Grace’s description of Mr. Kinnear, his house, and his lifestyle paints a portrait of a wealthy gentleman who feels licensed to live outside the usual expectations of society. Although Grace finds Mr. Kinnear kind upon first meeting him, there is also something about him that strikes her as detached from social norms. For instance, Grace describes how when they arrived at his estate, Mr. Kinnear jumped down from the carriage and ran over to Nancy, seeming to forget that Grace was there and had no easy way to step down from the carriage’s height. Though not deliberately cruel, his forgetfulness showed a lack of awareness. Grace also makes note of the paintings in Mr. Kinnear’s bedroom. These paintings portrayed naked women, and even though Grace didn’t consider them offensive, she indicates their inappropriateness when she remarks that the decor at the Alderman Parkinson household consisted mainly of landscapes and still-lifes. Grace’s description indicates how Mr. Kinnear did not live by the usual social standards, and it also subtly recalls for the reader Mary Whitney’s critique of wealthy gentleman as ultimately selfish and aloof to the plight of women. Though Mr. Kinnear may have been kind, his lifestyle raised suspicions about his character and his relationships with women.
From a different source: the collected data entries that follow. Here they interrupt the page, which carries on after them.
Lemma preserves_contact_input uid input : preserves uid (_handle_contact_input uid input).
Proof.
  intros w Hw. unfold _handle_contact_input.
  destruct (validate_contact_number input) as [[] err] eqn:Ev;
    [|now autorewrite with store].
  rewrite !exec_bind. autorewrite with store.
  pose proof Hw as [[Hr Hn] Hp].
  destruct (p_temp_data (profile_of w uid) !! "rank") as [rank|] eqn:Er;
    [|autorewrite with store; rewrite ?profile_of_get_user_temp_data; exact Hw].
  destruct (p_temp_data (profile_of w uid) !! "full_name") as [name|] eqn:En;
    [|autorewrite with store; rewrite ?profile_of_get_user_temp_data; exact Hw].
  destruct (p_temp_data (profile_of w uid) !! "company") as [company|] eqn:Ec;
    [|autorewrite with store; rewrite ?profile_of_get_user_temp_data; exact Hw].
  destruct (p_temp_data (profile_of w uid) !! "unit") as [unit|] eqn:Eu;
    [|autorewrite with store; rewrite ?profile_of_get_user_temp_data; exact Hw].
  destruct (_ && _); [|autorewrite with store; rewrite ?profile_of_get_user_temp_data; exact Hw].
  assert (sound (mkProfile (Some (Py.strip (Py.upper rank)))
                   (Some (Py.strip (Py.upper name)))
                   (Some (Py.strip (Py.upper company)))
                   (Some (Py.strip (Py.upper unit)))
                   (Some (clean_contact_number input)) true IDLE ∅)) as Hreg.
  { apply sound_registered.
    - now apply Hr.
    - apply (Hn "full_name"); [rewrite !elem_of_cons; tauto | exact En].
    - apply (Hn "company"); [rewrite !elem_of_cons; tauto | exact Ec].
    - apply (Hn "unit"); [rewrite !elem_of_cons; tauto | exact Eu].
    - now rewrite Ev. }
  rewrite exec_bind.
  destruct (eval (register_user _ _ _ _ _ _) _).
  - rewrite exec_bind. autorewrite with store.
    rewrite ?profile_of_get_formatted_particulars.
    autorewrite with store. exact Hreg.
  - autorewrite with store. exact Hreg.
Qed.

Lemma preserves_field_edit f label uid input :
  preserves uid (field_edit (field_validator f) f label uid input).
Proof.
  unfold field_edit, reply_text.
  destruct (field_validator f input) as [[] err] eqn:Ev; [|sound_step].
  apply preserves_bind; [apply preserves_update_single_field; now rewrite Ev|].
  sound_step.
Qed.

#[global] Hint Resolve preserves_rank_input preserves_contact_input : sound.
#[global] Hint Extern 1 (preserves _ (registration_input _ _ _ _ _ _)) =>
  (apply preserves_text_input; [rewrite !elem_of_cons; tauto | discriminate])
  : sound.
#[global] Hint Extern 1 (preserves _ (field_edit _ ?f _ _ _)) =>
  exact (preserves_field_edit f _ _ _) : sound.

(** The handlers, down to the input handlers of the registration and
    of the edits. *)
Ltac unfold_dispatch :=
  unfold handle, start_command, handle_message, handle_callback,
    _handle_name_input, _handle_company_input, _handle_unit_input,
    _handle_date_time_input, _handle_serviceman_input,
    _handle_location_input, _handle_injury_input, _handle_description_input,
    _handle_followup_input, _handle_rank_edit, _handle_name_edit,
    _handle_company_edit, _handle_unit_edit, _handle_contact_edit,
    ir_content_input, _generate_comprehensive_ir_report, _handle_new_ir,
    _handle_ir_type_selection, _handle_nature_type_selection,
    _handle_my_details, _handle_edit_field, _handle_back_to_main,
    reply_text, edit_message_text.

Lemma preserves_handle e : preserves (event_user e) (handle e).
Proof.
  destruct e as [uid | uid text | uid data]; cbn [event_user]; unfold_dispatch.
  - sound_step.
  - sound_step.
  - sound_step.
Qed.

Lemma sound_default : sound DEFAULT_USER_PROFILE.
Proof. split; [apply valid_scratch_empty | discriminate]. Qed.

Lemma sound_handle e w :
  (forall u, sound (profile_of w u)) ->
  forall u, sound (profile_of (exec (handle e) w) u).
Proof.
  intros Hw u. destruct (decide (u = event_user e)) as [->|Hne].
  - apply preserves_handle, Hw.
  - destruct (local_handle e w) as [_ Hu]. rewrite (Hu u Hne). apply Hw.
Qed.

Lemma sound_run es w :
  (forall u, sound (profile_of w u)) -> forall u, sound (profile_of (run es w) u).
Proof.
  revert w. induction es as [|e es IH]; intros w Hw; [exact Hw|].
  simpl. apply IH, sound_handle, Hw.
Qed.

Lemma rank_truthy r : r ∈ VALID_RANKS -> Py.truthy r = true.
Proof.
  intros H. apply truthy_true. intros ->. revert H. unfold VALID_RANKS.
  rewrite !elem_of_cons, elem_of_nil. intuition discriminate.
Qed.

Lemma eval_get_formatted_particulars uid w rank name company unit contact :
  p_registered (profile_of w uid) = true ->
  particulars_of (profile_of w uid)
  = mkParticulars (Some rank) (Some name) (Some company) (Some unit) (Some contact) ->
  Py.truthy rank = true -> Py.truthy name = true -> Py.truthy company = true ->
  Py.truthy unit = true -> Py.truthy contact = true ->
  eval (get_formatted_particulars uid) w
  = rank +:+ " " +:+ name +:+ " - " +:+ company +:+ " - " +:+ unit +:+ " - " +:+ contact.
Proof.
  intros Hr Hp H1 H2 H3 H4 H5. unfold get_formatted_particulars.
  rewrite eval_bind, eval_get_user_particulars, Hr, Hp.
  cbn [pa_rank pa_full_name pa_company pa_unit pa_contact_number Py.truthy_opt Py.fmt].
  now rewrite H1, H2, H3, H4, H5.
Qed.



(** * The menus *)

Lemma exec_is_user_registered_registered uid w :
  p_registered (profile_of w uid) = true -> exec (is_user_registered uid) w = w.
Proof.
  intros H. unfold is_user_registered.
  now rewrite exec_bind, exec_ret, exec_get_user_profile_registered.
Qed.

Lemma sent_is_user_registered uid w : sent (exec (is_user_registered uid) w) = sent w.
Proof. apply quiet_is_user_registered. Qed.

Lemma profile_of_is_user_registered uid w u :
  profile_of (exec (is_user_registered uid) w) u = profile_of w u.
Proof. apply reading_is_user_registered. Qed.

(** X14.  The start command never touches the particulars.  For a
    registered user it greets with the formatted particulars and the
    main menu, and leaves the user idle with an empty scratch, so a draft
    in progress is dropped; for any other user it asks for the rank and
    sets [AWAITING_RANK], keeping whatever the scratch held. *)
Theorem start_command_resets w uid :
  let p := profile_of w uid in
  let w' := exec (start_command uid) w in
  let p' := profile_of w' uid in
  (forall f, get_field f p' = get_field f p) /\
  p_registered p' = p_registered p /\
  (p_registered p = true ->
   p_state p' = IDLE /\ p_temp_data p' = ∅ /\
   sent w' = sent w ++
     [ReplyText (format_welcome_back_message (eval (get_formatted_particulars uid) w))
        (Some main_menu_keyboard)]) /\
  (p_registered p = false ->
   p_state p' = AWAITING_RANK /\ p_temp_data p' = p_temp_data p /\
   sent w' = sent w ++ [ReplyText format_rank_prompt None]).
Proof.
  intros p w' p'. subst p w' p'. unfold start_command.
  rewrite exec_bind, eval_is_user_registered.
  destruct (p_registered (profile_of w uid)) eqn:Hr.
  - rewrite (exec_is_user_registered_registered _ _ Hr).
    rewrite !exec_bind. autorewrite with store.
    rewrite ?profile_of_get_formatted_particulars, ?sent_get_formatted_particulars.
    cbn [decide]. split; [now intros []|]. split; [exact Hr|].
    split; [now intros _ | discriminate].
  - rewrite !exec_bind. autorewrite with store.
    rewrite ?profile_of_is_user_registered, ?sent_is_user_registered.
    split; [now intros []|]. split; [exact Hr|].
    split; [discriminate | now intros _].
Qed.

(** X15.  The way back to the main menu is open to everyone: whoever
    presses it, registered or not and in whatever state, is left idle
    with an empty scratch and unchanged particulars, and is greeted with
    the formatted particulars, which are empty for a user who is not
    registered. *)
Theorem back_to_main_resets w uid :
  let p := profile_of w uid in
  let w' := exec (handle_callback uid "back_to_main") w in
  let p' := profile_of w' uid in
  p_state p' = IDLE /\ p_temp_data p' = ∅ /\
  (forall f, get_field f p' = get_field f p) /\
  p_registered p' = p_registered p /\
  sent w' = sent w ++
    [EditMessageText (format_welcome_back_message (eval (get_formatted_particulars uid) w))
       (Some main_menu_keyboard)] /\
  (p_registered p = false -> eval (get_formatted_particulars uid) w = "").
Proof.
  intros p w' p'. subst p w' p'.
  change (handle_callback uid "back_to_main") with (_handle_back_to_main uid).
  unfold _handle_back_to_main. rewrite !exec_bind. autorewrite with store.
  rewrite ?profile_of_get_formatted_particulars, ?sent_get_formatted_particulars.
  cbn [decide]. split; [reflexivity|]. split; [reflexivity|].
  split; [now intros []|]. split; [reflexivity|]. split; [reflexivity|].
  intros Hr. unfold get_formatted_particulars.
  now rewrite eval_bind, eval_get_user_particulars, Hr.
Qed.

Lemma field_maps_lookup pa f :
  field_state_map !! Py.replace (edit_payload f) "edit_" "" = Some (editing_state f) /\
  field_prompt_map pa !! Py.replace (edit_payload f) "edit_" ""
  = Some (edit_prompt f (get_field f (mkProfile (pa_rank pa) (pa_full_name pa)
                                        (pa_company pa) (pa_unit pa)
                                        (pa_contact_number pa) true IDLE ∅))).
Proof.
  split; [now destruct f|].
  assert (field_prompt_map pa
          = <["rank" := format_edit_rank_prompt (pa_rank pa)]>
              (<["name" := format_edit_name_prompt (pa_full_name pa)]>
                 (<["company" := format_edit_company_prompt (pa_company pa)]>
                    (<["unit" := format_edit_unit_prompt (pa_unit pa)]>
                       (<["contact" := format_edit_contact_prompt (pa_contact_number pa)]> ∅)))))
    as -> by reflexivity.
  destruct f;
    cbn [edit_payload edit_prompt get_field p_rank p_full_name p_company p_unit
           p_contact_number];
    [ change (Py.replace "edit_rank" "edit_" "") with "rank"
    | change (Py.replace "edit_name" "edit_" "") with "name"
    | change (Py.replace "edit_company" "edit_" "") with "company"
    | change (Py.replace "edit_unit" "edit_" "") with "unit"
    | change (Py.replace "edit_contact" "edit_" "") with "contact" ];
    repeat (rewrite lookup_insert_ne by discriminate); apply lookup_insert_eq.
Qed.

(** X16.  A request to edit a field, from the button of that field: a
    registered user is put in the editing state of the field, whatever
    the state before, and is shown the current value; scratch and
    particulars stay as they are.  A user who is not registered is told
    that the details cannot be retrieved, and nothing changes. *)
Theorem edit_request w uid f :
  let p := profile_of w uid in
  let w' := exec (handle_callback uid (edit_payload f)) w in
  let p' := profile_of w' uid in
  (p_registered p = true ->
   p' = assign p (SetState (editing_state f)) /\
   sent w' = sent w ++ [EditMessageText (edit_prompt f (get_field f p)) None]) /\
  (p_registered p = false ->
   p' = p /\
   sent w' = sent w ++
     [EditMessageText "Error retrieving your details. Please try again." None]).
Proof.
  intros p w' p'. subst p w' p'.
  assert (handle_callback uid (edit_payload f) = _handle_edit_field uid (edit_payload f))
    as -> by now destruct f.
  unfold _handle_edit_field. rewrite exec_bind, eval_get_user_particulars.
  destruct (p_registered (profile_of w uid)) eqn:Hr.
  - split; [intros _ | discriminate].
    destruct (field_maps_lookup (particulars_of (profile_of w uid)) f) as [-> ->].
    rewrite exec_bind. unfold edit_message_text. autorewrite with store.
    rewrite ?profile_of_get_user_particulars, ?sent_get_user_particulars.
    split; [now destruct f | now destruct f].
  - split; [discriminate | intros _].
    unfold edit_message_text. autorewrite with store.
    now rewrite ?profile_of_get_user_particulars, ?sent_get_user_particulars.
Qed.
The account Grace gives of her relationship with James McDermott has an ambiguous quality. Her first impressions of Mr. Kinnear’s stable hand are clearly negative. He has a gruff appearance and an ill-tempered demeanor. She also suspects that he is a liar. He claimed that he was twenty-one, but when he told her about his life, the details of his story suggested that he must have been several years older. Despite these reservations, Grace clearly also found in McDermott a certain rough charm. When she ran into him in the chicken coop on her first morning working for Mr. Kinnear, he made a joke and laughed. Though unsettled by his sudden appearance, she nonetheless thought McDermott looked better when smiling. Later, when the servants all gathered outside to relax and listen to Jamie Walsh play his flute, McDermott danced along the top of the fence. Although Nancy warned Grace not to pay attention to him, since he was just showing off, Grace nonetheless watches him out of the corner of her eye. These details suggest that Grace may have found something attractive in the otherwise gruff McDermott, which might complicate her repeated claims to have despised the man.